FIRMAS Salvador García

OPINIÓN | Venta ambulante, falsificaciones | Salvador García Llanos

Los problemas de la venta ambulante y los derivados de la falsificación de productos ya son insostenibles. Se suceden las noticias sobre incidentes de gravedad en las localidades -especialmente, las costeras- donde se practica. Hasta un policía municipal ha sido apuñalado en una playa de Punta Umbría (Huelva). Y en Barcelona se han registrado desórdenes e incidentes desde que las autoridades locales se han visto desbordadas para ordenar y contener en vías céntricas el fenómeno que se conoce como ‘top manta’.

El caso es que, según se va sabiendo, tanto la venta callejera como la de falsificaciones están muy relacionadas con el blanqueo de capitales, la financiación del terrorismo y las actividades ilícitas. La Oficina de Propiedad Intelectual (EUIPO) de la Unión Europea (UE) llega a hablar de una lacra que supone más del 3,3 % del comercio mundial, en tanto que Interpol cifra las ventas fraudulentas en más de doscientos veinte mil millones de euros. Para echarse a temblar. Mejor dicho: para hacernos una idea de lo que se mueve, de lo que está en juego y de la dimensión que adquiere el problema.

En nuestro país, las cosas se complican. Casi siempre resultaron insuficientes las medidas adoptadas para regular o controlar la venta ambulante. Los propietarios y empleados de empresas de toda condición, así como los vecinos de los entornos donde se concentran los vendedores, se quejan no solo de la proliferación sino del daño directo que causan a sus intereses.

El ministerio de Industria, Comercio y Turismo puso en marcha el pasado mes de diciembre la denominada Mesa contra el Intrusismo, una prueba de querer mitigar -porque no se puede más- el galopante fenómeno de la venta ambulante ilegal. El objetivo de la iniciativa es la coordinación de los sectores público y privado para prevenir y eliminar conductas que vulneren los derechos de propiedad intelectual, es decir, la situación de la venta ilgeal en España.

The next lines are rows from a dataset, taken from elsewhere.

(* ===== verification/Observability.v ===== *)
(** * control-plane: observability (src/control-plane/src/vmm/observability.rs)

    The syscall auditor times a closure and warns when it blocked for a
    millisecond or more; [spawn_blocking] does so on a pool thread and turns a
    panic into an error.  The other components' models run such closures as
    they are: [spawn_blocking_returns] is why.  The metrics collector names a
    cgroup by its inode and collects nothing yet. *)

From S2P Require Import Prelude RustStd.

(** How a closure ends. *)
Inductive Outcome (R : Type) := Finished (r : R) | Panicked (msg : rstr).
Arguments Finished {R} r.
Arguments Panicked {R} msg.

(** The clock reads taken so far, and the warnings logged: the name and the
    milliseconds. *)
Record Telemetry := mk_tele { tl_reads : nat; tl_warnings : list (rstr * N) }.

Section Auditor.
(** [Instant::now]: the nanoseconds of the n-th read. *)
Context (instant : nat → N) {W R : Type}.

(** [duration.as_millis()] of [start.elapsed()], which saturates at zero. *)
Definition elapsed_millis (start now : N) : N := ((now - start) / 1000000)%N.

Definition SyscallAuditor_audit (name : rstr) (f : W → Outcome R * W) : W * Telemetry → Outcome R * (W * Telemetry) :=
  λ '(w, t),
  let start := instant (tl_reads t) in
  match f w with
  | (Panicked msg, w') => (Panicked msg, (w', mk_tele (S (tl_reads t)) (tl_warnings t)))
  | (Finished result, w') =>
      let duration := elapsed_millis start (instant (S (tl_reads t))) in
      let warnings := if (1 <=? duration)%N then tl_warnings t ++ [(name, duration)] else tl_warnings t in
      (Finished result, (w', mk_tele (S (S (tl_reads t))) warnings))
  end.

(** [JoinHandle::await] answers a panic with a [JoinError]. *)
Definition SyscallAuditor_spawn_blocking (name : rstr) (f : W → Outcome R * W) : SM (W * Telemetry) rstr R := λ s,
  match SyscallAuditor_audit name f s with
  | (Finished result, s') => (Ok result, s')
  | (Panicked msg, s') => (Err msg, s')
  end.

(** The auditor does not interfere: the closure runs once, on the state it
    was given, and its result is the result. *)
Lemma spawn_blocking_returns name f w t r w' :
  f w = (Finished r, w') → ∃ t', SyscallAuditor_spawn_blocking name f (w, t) = (Ok r, (w', t')).
Proof. intros Hf. unfold SyscallAuditor_spawn_blocking, SyscallAuditor_audit. rewrite Hf. eauto. Qed.

(** A panic of the closure is an error of the caller, not a panic. *)
Lemma spawn_blocking_contains name f w t msg w' :
  f w = (Panicked msg, w') → ∃ t', SyscallAuditor_spawn_blocking name f (w, t) = (Err msg, (w', t')).
Proof. intros Hf. unfold SyscallAuditor_spawn_blocking, SyscallAuditor_audit. rewrite Hf. eauto. Qed.

(** A warning is logged for a closure that returned after a millisecond or
    more, and for no other. *)
Theorem audit_warns name f w t r w' t' :
  SyscallAuditor_audit name f (w, t) = (Finished r, (w', t')) →
  let ns := (instant (S (tl_reads t)) - instant (tl_reads t))%N in
  tl_warnings t' = tl_warnings t ++ if (1000000 <=? ns)%N then [(name, (ns / 1000000)%N)] else [].
Proof.
  intros Hrun ns. unfold SyscallAuditor_audit in Hrun. destruct (f w) as [[r0|] w0]; [|done].
  injection Hrun as -> -> <-. unfold elapsed_millis. fold ns. cbn [tl_warnings].
  destruct (1000000 <=? ns)%N eqn:Hns.
  - apply N.leb_le in Hns. replace (1 <=? ns / 1000000)%N with true; [done|]. symmetry. apply N.leb_le.
    by apply N.div_le_lower_bound.
  - apply N.leb_gt in Hns. rewrite N.div_small by done. by rewrite app_nil_r.
Qed.
End Auditor.

(** ** Metrics *)

Record MetricsCollector := { mx_cgroup_id : N }.

(** [inode]: [std::fs::metadata(path)?.ino()]. *)
Definition MetricsCollector_from_cgroup_path (inode : rstr → result rstr N) (path : rstr)
  : result rstr MetricsCollector :=
  ino ← inode path;
  mret {| mx_cgroup_id := ino |}.

(** Always zero: nothing is read. *)
Definition get_kvm_exit_count (m : MetricsCollector) : result rstr N := Ok 0%N.

(** Only logged: no map is written. *)
Definition link_cgroup_to_session (cgroup_id session_id : N) : unit := tt.

(** [rand::rng().random()]: whatever the generator draws, as a [u64]. *)
Definition generate_session_id {W} (random : W → N * W) (w : W) : N * W :=
  let '(x, w') := random w in ((x mod 2 ^ 64)%N, w').

(** ** The tests *)

(** [test_spawn_blocking_audit]: a closure that sleeps for two milliseconds
    and returns 42. *)
Definition sleeping (n : nat) : N := (N.of_nat n * 2000000)%N.
Definition test_spawn_blocking_audit : result rstr N * (unit * Telemetry) :=
  SyscallAuditor_spawn_blocking sleeping (lit "test_task") (λ w, (Finished 42%N, w)) (tt, mk_tele 0 []).
Example spawn_blocking_audit_passes :
  test_spawn_blocking_audit = (Ok 42%N, (tt, mk_tele 2 [(lit "test_task", 2%N)])).
Proof. reflexivity. Qed.

(** [test_syscall_auditor] (src/control-plane/src/main.rs): a call that takes
    no time and one that sleeps for two milliseconds. *)
Definition fast_then_slow (n : nat) : N := if (3 <=? n) then 2000000%N else 0%N.
Definition test_syscall_auditor : list (rstr * N) :=
  let f := λ w : unit, (Finished tt, w) in
  let '(_, s1) := SyscallAuditor_audit fast_then_slow (lit "fast_call") f (tt, mk_tele 0 []) in
  let '(_, (_, t)) := SyscallAuditor_audit fast_then_slow (lit "slow_call") f s1 in
  tl_warnings t.
Example syscall_auditor_passes : test_syscall_auditor = [(lit "slow_call", 2%N)].
Proof. reflexivity. Qed.
(* ===== verification/EbpfNat.v ===== *)
(** * control-plane: the eBPF NAT programs
      (src/control-plane/microvisor-ebpf/src/main.rs, microvisor-common/src/lib.rs)

    A packet is a list of bytes.  aya's [TcContext] and the kernel's checksum
    helpers are a class of operations ([TcContext]) with their documented
    behaviour as a second class ([TcContextOk]): bounds-checked loads and
    stores, and incremental one's-complement checksum updates.  Both
    programs are written out; [nat_rewrite] is their common shape. *)

From S2P Require Import Prelude RustStd.
Local Open Scope Z_scope.

#[export] Instance byte_inhabited : Inhabited byte := populate x00.

(** ** Little-endian words (bpfel) *)

Definition le8 (p : bytes) (off : nat) : Z := byte_to_Z (p !!! off).
Definition le16 (p : bytes) (off : nat) : Z := le8 p off + 256 * le8 p (S off).
Definition le32 (p : bytes) (off : nat) : Z := le16 p off + 65536 * le16 p (2 + off).

Definition le_bytes16 (v : Z) : bytes := [byte_of_Z v; byte_of_Z (v / 256)].
Definition le_bytes32 (v : Z) : bytes := le_bytes16 v ++ le_bytes16 (v / 65536).

(** [u16::from_be], [u32::from_be] on a little-endian target; also [to_be]. *)
Definition swap16 (v : Z) : Z := (v mod 256) * 256 + (v / 256) mod 256.
Definition swap32 (v : Z) : Z := swap16 (v mod 65536) * 65536 + swap16 (v / 65536).

(** ** Constants (lines 16-70) *)

Definition ETH_HDR_LEN : nat := 14.
Definition IP_HDR_LEN : nat := 20.
Definition ETH_PROTO_OFF : nat := 12.
Definition IP_PROTO_OFF : nat := ETH_HDR_LEN + 9.
Definition IP_CSUM_OFF : nat := ETH_HDR_LEN + 10.
Definition IP_SRC_OFF : nat := ETH_HDR_LEN + 12.
Definition IP_DST_OFF : nat := ETH_HDR_LEN + 16.
Definition TCP_CSUM_OFF : nat := ETH_HDR_LEN + IP_HDR_LEN + 16.
Definition UDP_CSUM_OFF : nat := ETH_HDR_LEN + IP_HDR_LEN + 6.
Definition ICMP_CSUM_OFF : nat := ETH_HDR_LEN + IP_HDR_LEN + 2.
Definition ICMP_TYPE_OFF : nat := ETH_HDR_LEN + IP_HDR_LEN.
Definition INNER_IP_OFF : nat := ETH_HDR_LEN + IP_HDR_LEN + 8.
Definition INNER_IP_CSUM_OFF : nat := INNER_IP_OFF + 10.
Definition INNER_IP_SRC_OFF : nat := INNER_IP_OFF + 12.
Definition INNER_IP_DST_OFF : nat := INNER_IP_OFF + 16.
Definition MIN_ICMP_ERROR_LEN : Z := Z.of_nat (INNER_IP_DST_OFF + 4).
Definition ETH_P_IP_NBO : Z := swap16 0x0800.
Definition IPPROTO_TCP : Z := 6.
Definition IPPROTO_UDP : Z := 17.
Definition IPPROTO_ICMP : Z := 1.
Definition ICMP_DEST_UNREACH : Z := 3.
Definition ICMP_TIME_EXCEEDED : Z := 11.
Definition GUEST_IP_NBO : Z := swap32 0xA9FE0102.
Definition METADATA_IP_NBO : Z := swap32 0xA9FEA9FE.
Definition BPF_F_PSEUDO_HDR : Z := 0x10.
Definition BPF_F_MARK_MANGLED_0 : Z := 0x20.
Definition TC_ACT_SHOT : Z := 2.
Definition TC_ACT_PIPE : Z := 3.

(** The map value; one entry, absent until the orchestrator writes it. *)
Record NatConfig := { nc_host_ip : Z; nc_guest_ip : Z; nc_mac : bytes; nc_pad : bytes }.

(** ** The packet helpers *)

Class TcContext := {
  load_u8 : nat → bytes → result unit Z;
  load_u16 : nat → bytes → result unit Z;
  load_u32 : nat → bytes → result unit Z;
  store_u32 : nat → Z → SM bytes unit unit;
  l3_csum_replace : nat → Z → Z → Z → SM bytes unit unit;
  l4_csum_replace : nat → Z → Z → Z → SM bytes unit unit;
}.

(** [p'] is [p] except in the [n] bytes at [off], which are in range. *)
Definition patched (off n : nat) (p p' : bytes) : Prop :=
  length p' = length p ∧ (off + n ≤ length p)%nat ∧
  ∀ i : nat, ¬ (off ≤ i < off + n)%nat → p' !!! i = p !!! i.

(** The checksum field at [off] is updated for a replacement of [from] by
    [to]: congruence modulo [2^16 - 1] is one's-complement arithmetic. *)
Definition csum_updated (off : nat) (from to : Z) (p p' : bytes) : Prop :=
  patched off 2 p p' ∧ le16 p' off mod 65535 = (le16 p off + from - to) mod 65535.
(* ===== verification/Provision.v ===== *)
(** * control-plane: provisioning a VM (src/control-plane/src/vmm/mod.rs)

    [provision_vm] acquires the resources of a VM step by step, recording the
    ones without a destructor in a [ProvisioningContext]; [launch_vm] runs
    [cleanup] on that context when provisioning fails.  The state is the host's
    log with the shared managers, the context and the lifecycle machine; the
    destructors of the TAP device and the eBPF object run where Rust runs
    them, when [provision_vm] returns an error. *)

From S2P Require Import Prelude RustStd VmState Ipam EbpfNat Host Storage Cgroup Tap FcApi.

Record VmConfig := {
  vc_id : rstr; vc_session_id : N; vc_cpu_count : N; vc_mem_size_mib : N;
  vc_vcpu_cores : rstr; vc_numa_node : rstr; vc_base_image : rstr;
}.

Record Vm := {
  vm_config : VmConfig; vm_cgroup : VmCgroup; vm_rootfs : rstr; vm_tap : rstr;
  vm_host_ip : Z; vm_jail_dir : rstr; vm_process : option N;
}.

(** The immutable part of the orchestrator. *)
Record Orchestrator := {
  or_cgroup_root : rstr; or_jailer_path : rstr; or_firecracker_path : rstr; or_kernel_path : rstr;
  or_chroot_base_dir : rstr; or_jailer_uid : N; or_jailer_gid : N;
}.

(** What launches share: the host, the storage manager and the address
    manager. *)
Record Machine := { ma_log : Log; ma_storage : StorageManager; ma_ipam : IpAm }.

Record ProvisioningContext := {
  cx_session_id : N; cx_vm_id : rstr;
  cx_snapshot_name : option rstr; cx_snapshot_internal_id : option N;
  cx_host_ip : option Z; cx_cgroup : option VmCgroup;
  cx_jail_dir : option rstr; cx_process : option N;
}.

Definition ProvisioningContext_new (session_id : N) (vm_id : rstr) : ProvisioningContext :=
  {| cx_session_id := session_id; cx_vm_id := vm_id; cx_snapshot_name := None;
     cx_snapshot_internal_id := None; cx_host_ip := None; cx_cgroup := None;
     cx_jail_dir := None; cx_process := None |}.

Definition cx_set_snapshot (name : option rstr) (id : option N) (c : ProvisioningContext) :=
  {| cx_session_id := cx_session_id c; cx_vm_id := cx_vm_id c; cx_snapshot_name := name;
     cx_snapshot_internal_id := id; cx_host_ip := cx_host_ip c; cx_cgroup := cx_cgroup c;
     cx_jail_dir := cx_jail_dir c; cx_process := cx_process c |}.
Definition cx_set_host_ip (ip : option Z) (c : ProvisioningContext) :=
  {| cx_session_id := cx_session_id c; cx_vm_id := cx_vm_id c;
     cx_snapshot_name := cx_snapshot_name c; cx_snapshot_internal_id := cx_snapshot_internal_id c;
     cx_host_ip := ip; cx_cgroup := cx_cgroup c; cx_jail_dir := cx_jail_dir c;
     cx_process := cx_process c |}.
Definition cx_set_cgroup (cg : option VmCgroup) (c : ProvisioningContext) :=
  {| cx_session_id := cx_session_id c; cx_vm_id := cx_vm_id c;
     cx_snapshot_name := cx_snapshot_name c; cx_snapshot_internal_id := cx_snapshot_internal_id c;
     cx_host_ip := cx_host_ip c; cx_cgroup := cg; cx_jail_dir := cx_jail_dir c;
     cx_process := cx_process c |}.
Definition cx_set_jail_dir (d : option rstr) (c : ProvisioningContext) :=
  {| cx_session_id := cx_session_id c; cx_vm_id := cx_vm_id c;
     cx_snapshot_name := cx_snapshot_name c; cx_snapshot_internal_id := cx_snapshot_internal_id c;
     cx_host_ip := cx_host_ip c; cx_cgroup := cx_cgroup c; cx_jail_dir := d;
     cx_process := cx_process c |}.
Definition cx_set_process (p : option N) (c : ProvisioningContext) :=
  {| cx_session_id := cx_session_id c; cx_vm_id := cx_vm_id c;
     cx_snapshot_name := cx_snapshot_name c; cx_snapshot_internal_id := cx_snapshot_internal_id c;
     cx_host_ip := cx_host_ip c; cx_cgroup := cx_cgroup c; cx_jail_dir := cx_jail_dir c;
     cx_process := p |}.

(** The state of one [launch_vm]. *)
Record Prov := mk_prov { pv_machine : Machine; pv_ctx : ProvisioningContext; pv_sm : VmStateMachine }.

Definition pv_log (s : Prov) : Log := ma_log (pv_machine s).
Definition set_log (log : Log) (s : Prov) : Prov :=
  mk_prov {| ma_log := log; ma_storage := ma_storage (pv_machine s); ma_ipam := ma_ipam (pv_machine s) |}
    (pv_ctx s) (pv_sm s).

Local Abbreviation P := (SM Prov OrchestratorError).

(** [.map_err(|e| OrchestratorError::new(session_id, sm.current_state(), e.to_string()))?] on a
    call to the host. *)
Definition host {A} (m : SM Log rstr A) : P A := λ s,
  match m (pv_log s) with
  | (Ok a, log) => (Ok a, set_log log s)
  | (Err e, log) =>
      (Err (OrchestratorError_new (sm_session_id (pv_sm s)) (current_state (pv_sm s)) e), set_log log s)
  end.

(** The same on a call to the storage manager. *)
Definition storage {A} (m : SM (StorageManager * Log) rstr A) : P A := λ s,
  let back sto log := mk_prov {| ma_log := log; ma_storage := sto; ma_ipam := ma_ipam (pv_machine s) |}
                        (pv_ctx s) (pv_sm s) in
  match m (ma_storage (pv_machine s), pv_log s) with
  | (Ok a, (sto, log)) => (Ok a, back sto log)
  | (Err e, (sto, log)) =>
      (Err (OrchestratorError_new (sm_session_id (pv_sm s)) (current_state (pv_sm s)) e), back sto log)
  end.

Definition transition (next : VmState) : P unit := λ s,
  match transition_to next (pv_sm s) with
  | (Ok _, sm) => (Ok tt, mk_prov (pv_machine s) (pv_ctx s) sm)
  | (Err e, sm) =>
      (Err (OrchestratorError_new (sm_session_id sm) (current_state sm) e),
       mk_prov (pv_machine s) (pv_ctx s) sm)
  end.

(** [self.ipam.allocate()], with no other launch between its atomic accesses.
    Launches that share the address manager interleave in [Ipam.sys_step], where
    the properties of the bitmap are proved for every interleaving. *)
Definition ipam_allocate : P Z := λ s,
  let '(m, call) := allocate (ma_ipam (pv_machine s)) in
  let s' := mk_prov {| ma_log := pv_log s; ma_storage := ma_storage (pv_machine s); ma_ipam := m |}
              (pv_ctx s) (pv_sm s) in
  match call with
  | Returned (Ok ip) => (Ok ip, s')
  | Returned (Err e) =>
      (Err (OrchestratorError_new (sm_session_id (pv_sm s)) (current_state (pv_sm s)) e), s')
  | _ => (Err (OrchestratorError_new (sm_session_id (pv_sm s)) (current_state (pv_sm s)) []), s')
  end.

Definition ipam_release (ip : Z) : P unit := λ s,
  (Ok tt, mk_prov {| ma_log := pv_log s; ma_storage := ma_storage (pv_machine s);
                     ma_ipam := release ip (ma_ipam (pv_machine s)) |} (pv_ctx s) (pv_sm s)).

Definition update_ctx (f : ProvisioningContext → ProvisioningContext) : P unit := λ s,
  (Ok tt, mk_prov (pv_machine s) (f (pv_ctx s)) (pv_sm s)).
Definition get_ctx : P ProvisioningContext := λ s, (Ok (pv_ctx s), s).
Definition get_storage : P StorageManager := λ s, (Ok (ma_storage (pv_machine s)), s).

(** A local with a destructor: it runs when the rest of the body fails, and the
    value moves out when it succeeds. *)
Definition scoped {A} (drop : SM Log rstr unit) (body : P A) : P A := λ s,
  match body s with
  | (Ok a, s') => (Ok a, s')
  | (Err e, s') => (Err e, set_log (snd (drop (pv_log s'))) s')
  end.

(** [CString::new]: no interior NUL. *)
Definition cstring (s : rstr) : result rstr rstr :=
  match list_find (λ c, c = 0%N) s with
  | Some (i, _) => Err (lit "nul byte found in provided data at position: " ++ dec (N.of_nat i))
  | None => Ok s
  end.

(** [mem_size_mib as u64 * 1024 * 1024]. *)
Definition mem_bytes (mib : N) : N := (((mib * 1024) mod 2 ^ 64) * 1024) mod 2 ^ 64.

(** [Orchestrator::new]: the immutable part with the managers it starts from.
    The order of the fallible calls is the order of the fields. *)
Definition Orchestrator_new `{HostEnv} (cgroup_root pool_name : rstr) (base_ip : Z)
    (jailer_path firecracker_path kernel_path chroot_base_dir : rstr) (jailer_uid jailer_gid : N)
  : SM Log rstr (Orchestrator * StorageManager * IpAm) :=
  cgroup_manager ← CgroupManager_new cgroup_root;
  jailer ← sys (SysCanonicalize jailer_path);
  firecracker ← sys (SysCanonicalize firecracker_path);
  kernel ← sys (SysCanonicalize kernel_path);
  mret ({| or_cgroup_root := cgroup_manager; or_jailer_path := jailer;
           or_firecracker_path := firecracker; or_kernel_path := kernel;
           or_chroot_base_dir := chroot_base_dir; or_jailer_uid := jailer_uid;
           or_jailer_gid := jailer_gid |},
        StorageManager_new pool_name, IpAm_new base_ip).

Definition SIGKILL : N := 9.

Section Provision.
Context `{HostEnv, ApiJson} (o : Orchestrator).

Definition setup_jail (jail_dir rootfs_dev : rstr) : SM Log rstr unit :=
  stale ← path_exists jail_dir;
  _ ← (if (stale : bool) then sys (SysRemoveDirAll jail_dir) else mret tt);
  _ ← sys (SysCreateDirAll (join jail_dir (lit "run")));
  _ ← sys (SysCreateDirAll (join jail_dir (lit "dev")));
  let kernel_dest := join jail_dir (lit "vmlinux") in
  linked ← attempt (sys (SysHardLink (or_kernel_path o) kernel_dest));
  _ ← (match linked with
       | Ok _ => mret tt
       | Err _ => sys (SysCopy (or_kernel_path o) kernel_dest)
       end);
  rdev ← sys (SysRdev rootfs_dev);
  c_path ← lift (cstring (join jail_dir (lit "dev/rootfs")));
  _ ← sys (SysMknod c_path rdev);
  sys (SysChown c_path (or_jailer_uid o) (or_jailer_gid o)).

Definition jailer_args (config : VmConfig) (cpus mems : rstr) (mem_max : N) : list rstr :=
  [lit "--exec-file"; or_firecracker_path o; lit "--id"; vc_id config;
   lit "--uid"; dec (or_jailer_uid o); lit "--gid"; dec (or_jailer_gid o);
   lit "--cgroup-version"; lit "2";
   lit "--cgroup"; lit "cpuset.cpus=" ++ cpus;
   lit "--cgroup"; lit "cpuset.mems=" ++ mems;
   lit "--cgroup"; lit "memory.max=" ++ dec mem_max;
   lit "--chroot-base-dir"; or_chroot_base_dir o; lit "--";
   lit "--api-sock"; lit "/run/firecracker.socket"].

Definition jail_dir_of (config : VmConfig) : rstr :=
  join (join (join (or_chroot_base_dir o) (lit "firecracker")) (vc_id config)) (lit "root").

(** Step 3: the cgroup and its limits (lines 150-169). *)
Definition provision_cgroup (config : VmConfig) : P (rstr * rstr) :=
  _ ← transition InitializingCgroup;
  cgroup ← host (create_vm_cgroup (or_cgroup_root o) (vc_id config));
  _ ← update_ctx (cx_set_cgroup (Some cgroup));
  allocated_cpus ← host (NaiveCpusetAllocator_allocate_cpus (vc_vcpu_cores config));
  allocated_mems ← host (get_mems_string (lit "/sys") (vc_numa_node config));
  _ ← host (set_cpuset cgroup allocated_cpus allocated_mems);
  _ ← host (set_memory_limit cgroup (mem_bytes (vc_mem_size_mib config)));
  mret (allocated_cpus, allocated_mems).

(** Step 4: the jail and the VMM process (lines 171-224); the child asks for
    [SIGKILL] when the orchestrator dies (lines 211-218). *)
Definition launch_vmm (config : VmConfig) (rootfs : rstr) (limits : rstr * rstr) : P unit :=
  _ ← transition LaunchingVMM;
  let jail_dir := jail_dir_of config in
  _ ← update_ctx (cx_set_jail_dir (Some jail_dir));
  _ ← host (setup_jail jail_dir rootfs);
  child ← host (sys (SysSpawn (or_jailer_path o)
            (jailer_args config (fst limits) (snd limits) (mem_bytes (vc_mem_size_mib config)))
            (Some SIGKILL)));
  update_ctx (cx_set_process (Some child)).

(** Step 5: configuration and boot over the API (lines 226-301). *)
Definition configure_vmm (config : VmConfig) (tap_name : rstr) : P unit :=
  _ ← transition ConfiguringVMM;
  let jail_dir := jail_dir_of config in
  let sock := join jail_dir (lit "run/firecracker.socket") in
  _ ← host (wait_for_socket sock);
  _ ← host (put_machine_config sock {| mc_vcpu_count := vc_cpu_count config;
              mc_mem_size_mib := vc_mem_size_mib config; mc_smt := false |});
  _ ← host (put_boot_source sock {| bs_kernel_image_path := lit "/vmlinux";
              bs_boot_args := lit "console=ttyS0 reboot=k panic=1 pci=off nomodules" |});
  _ ← host (put_drive sock {| dr_drive_id := lit "rootfs"; dr_path_on_host := lit "/dev/rootfs";
              dr_is_root_device := true; dr_is_read_only := false |});
  let metadata_host_path := join jail_dir (lit "metadata.ext4") in
  let staging_dir := join jail_dir (lit "metadata-staging") in
  _ ← host (sys (SysCreateDirAll staging_dir));
  _ ← host (MetadataDrive_create metadata_host_path staging_dir);
  c_meta ← host (lift (cstring metadata_host_path));
  _ ← host (sys (SysChown c_meta (or_jailer_uid o) (or_jailer_gid o)));
  _ ← host (put_drive sock {| dr_drive_id := lit "metadata"; dr_path_on_host := lit "/metadata.ext4";
              dr_is_root_device := false; dr_is_read_only := false |});
  _ ← host (put_network_interface sock {| ni_iface_id := lit "eth0"; ni_host_dev_name := tap_name |});
  _ ← host (instance_start sock);
  transition Running.

Definition provision_vm (config : VmConfig) : P Vm :=
  _ ← transition ProvisioningStorage;
  snapshot ← storage (create_snapshot 1 (vc_id config));
  let '(rootfs, snapshot_id) := snapshot in
  _ ← update_ctx (cx_set_snapshot (Some (vc_id config)) (Some snapshot_id));
  _ ← transition ConfiguringNetwork;
  let tap_name := lit "tap-" ++ vc_id config in
  tap ← host (TapDevice_create tap_name);
  scoped (TapDevice_drop tap) (
    host_ip ← ipam_allocate;
    _ ← update_ctx (cx_set_host_ip (Some host_ip));
    _ ← host (load_nat_program tap_name host_ip);
    scoped EbpfProgram_drop (
      limits ← provision_cgroup config;
      _ ← launch_vmm config rootfs limits;
      _ ← configure_vmm config tap_name;
      ctx ← get_ctx;
      match cx_cgroup ctx with
      | Some cgroup =>
          _ ← update_ctx (λ c, cx_set_cgroup None (cx_set_process None c));
          mret {| vm_config := config; vm_cgroup := cgroup; vm_rootfs := rootfs; vm_tap := tap;
                  vm_host_ip := host_ip; vm_jail_dir := jail_dir_of config;
                  vm_process := cx_process ctx |}
      | None => λ s, (Err (OrchestratorError_new 0 Pending (lit "cgroup was set above")), s)
      end)).

Definition cleanup : P unit :=
  ctx ← get_ctx;
  sto ← get_storage;
  _ ← update_ctx (cx_set_process None);
  _ ← (match cx_process ctx with
       | Some child => r ← attempt (host (sys (SysKill child))); mret tt
       | None => mret tt
       end);
  _ ← update_ctx (cx_set_cgroup None);
  _ ← (match cx_cgroup ctx with
       | Some cgroup => r ← attempt (host (VmCgroup_delete cgroup)); mret tt
       | None => mret tt
       end);
  _ ← update_ctx (cx_set_host_ip None);
  _ ← (match cx_host_ip ctx with Some ip => ipam_release ip | None => mret tt end);
  _ ← update_ctx (cx_set_snapshot None None);
  _ ← (match cx_snapshot_name ctx, cx_snapshot_internal_id ctx with
       | Some name, Some id => r ← attempt (host (delete_snapshot sto name id)); mret tt
       | _, _ => mret tt
       end);
  _ ← update_ctx (cx_set_jail_dir None);
  match cx_jail_dir ctx with
  | Some jail_dir => r ← attempt (host (sys (SysRemoveDirAll jail_dir))); mret tt
  | None => mret tt
  end.

Definition launch_vm (config : VmConfig) : SM Machine OrchestratorError Vm := λ ma,
  let start := mk_prov ma (ProvisioningContext_new (vc_session_id config) (vc_id config))
                 (VmStateMachine_new (vc_session_id config)) in
  match provision_vm config start with
  | (Ok vm, s) => (Ok vm, pv_machine s)
  | (Err e, s) => (Err e, pv_machine (snd (cleanup s)))
  end.
End Provision.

Ello, entre otras medidas, habría de fructificar en la elaboración de un Plan Nacional contra las falsificaciones. Urge, sencillamente.

No olvidemos que los ayuntamientos, en el marco de la autonomía municipal, también disponen de las ordenanzas de regulación del espacio público para perseguir la venta ambulante. La experiencia indica que las buenas intenciones chocan con la realidad: se puede tener ordenanza, de acuerdo. Y luego, policía local, más o menos especializada, que intenta aplicarla, con un efecto claramente disuasorio. Produce las intervenciones y hasta se incauta de la mercancía en venta o de parte de ella. Pero luego, no hay más consecuencias porque en los trámites administrativos posteriores, orientados principalmente a sanciones, se choca con imponderables: o no hay negociado o no hay personal o si lo hay no cumple en los plazos que debería hacerlo, esto es, con la celeridad debida para que los afectados comprueben que no pueden seguir ejercitando en la vía pública.

Autenticiudad era el nombre de una iniciativa puesta en marcha conjuntamente por la Asociación para la Defensa de la Marca (Andema), la Oficina Española de Patentes y Marcas y la Federación Española de Municipios y Provincias (FEMP) para abordar este problemas y sus consecuencias. Porque se trata de la imagen de la ciudad o del destino, de la sensibilidad ante el comercio, de la información y concienciación de la ciudadanía, de la formación y pericia de la policía municipal así como de la persecución y observancia de presuntos delitos de la venta de falsificaciones. No sabemos qué suerte habrá corrido la iniciativa.

Pero algo hay que hacer. Los últimos acontecimientos así lo requieren.